(Data records)
(* ===== verification/JsonText.v ===== *)
(** * encoding/json: text

    The JSON text of [encoding/json] as the program uses it: trees, the compact
    text that [json.Marshal] and [Encoder.Encode] write of one (with HTML
    escaping), and the first value that [Decoder.Decode] reads. What a tree means
    as a Go value is in [Json]. *)

From S2P Require Import Prelude GoStrings.

(** Object members keep the order and the duplicates of the text; a number keeps
    its literal. *)
Inductive json :=
| JNull
| JBool (b : bool)
| JNum (literal : string)
| JStr (s : string)
| JArr (l : list json)
| JObj (members : list (string * json)).

(** ** Writing *)

Definition dq : ascii := "034".
Definition bs : ascii := "092".

(** One ASCII character inside a string: [htmlSafeSet] goes through. *)
Definition json_escape (c : ascii) : string :=
  let n := byte_n c in
  let short (e : ascii) := String bs (String e "") in
  if Ascii.eqb c dq || Ascii.eqb c bs then short c
  else if N.eqb n 8 then short "b"%char
  else if N.eqb n 12 then short "f"%char
  else if N.eqb n 10 then short "n"%char
  else if N.eqb n 13 then short "r"%char
  else if N.eqb n 9 then short "t"%char
  else if N.ltb n 32 || Ascii.eqb c "<" || Ascii.eqb c ">" || Ascii.eqb c "&"
  then "\u00" +:+ hex_byte c
  else String c "".

(** One rune with the bytes it was read from: a byte that starts no rune is
    U+FFFD, and the line separators of JavaScript are escaped. *)
Definition json_rune (rb : N * string) : string :=
  match rb.2 with
  | String c EmptyString => if N.ltb (byte_n c) 128 then json_escape c else "\ufffd"
  | w => if N.eqb rb.1 8232 || N.eqb rb.1 8233
         then "\u202" +:+ String (hex_digit (N.land rb.1 15)) "" else w
  end.

Definition json_body (rbs : list (N * string)) (tail : string) : string :=
  foldr (fun rb acc => json_rune rb +:+ acc) tail rbs.
Definition json_quote (s : string) : string := String dq (json_body (runes s) (String dq "")).

(** The text of a tree: [gap n] is written between items that are nested [n] deep,
    and [colon] after a key. *)
Section print.
Context (gap : nat -> string) (colon : string).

▶ What to do: The required output is every line above from the one with "if Ascii.eqb c" down to the one with "foldr (fun rb", restated word for word, ends included.

▶ Solution to this problem:
  if Ascii.eqb c dq || Ascii.eqb c bs then short c
  else if N.eqb n 8 then short "b"%char
  else if N.eqb n 12 then short "f"%char
  else if N.eqb n 10 then short "n"%char
  else if N.eqb n 13 then short "r"%char
  else if N.eqb n 9 then short "t"%char
  else if N.ltb n 32 || Ascii.eqb c "<" || Ascii.eqb c ">" || Ascii.eqb c "&"
  then "\u00" +:+ hex_byte c
  else String c "".

(** One rune with the bytes it was read from: a byte that starts no rune is
    U+FFFD, and the line separators of JavaScript are escaped. *)
Definition json_rune (rb : N * string) : string :=
  match rb.2 with
  | String c EmptyString => if N.ltb (byte_n c) 128 then json_escape c else "\ufffd"
  | w => if N.eqb rb.1 8232 || N.eqb rb.1 8233
         then "\u202" +:+ String (hex_digit (N.land rb.1 15)) "" else w
  end.

Definition json_body (rbs : list (N * string)) (tail : string) : string :=
  foldr (fun rb acc => json_rune rb +:+ acc) tail rbs.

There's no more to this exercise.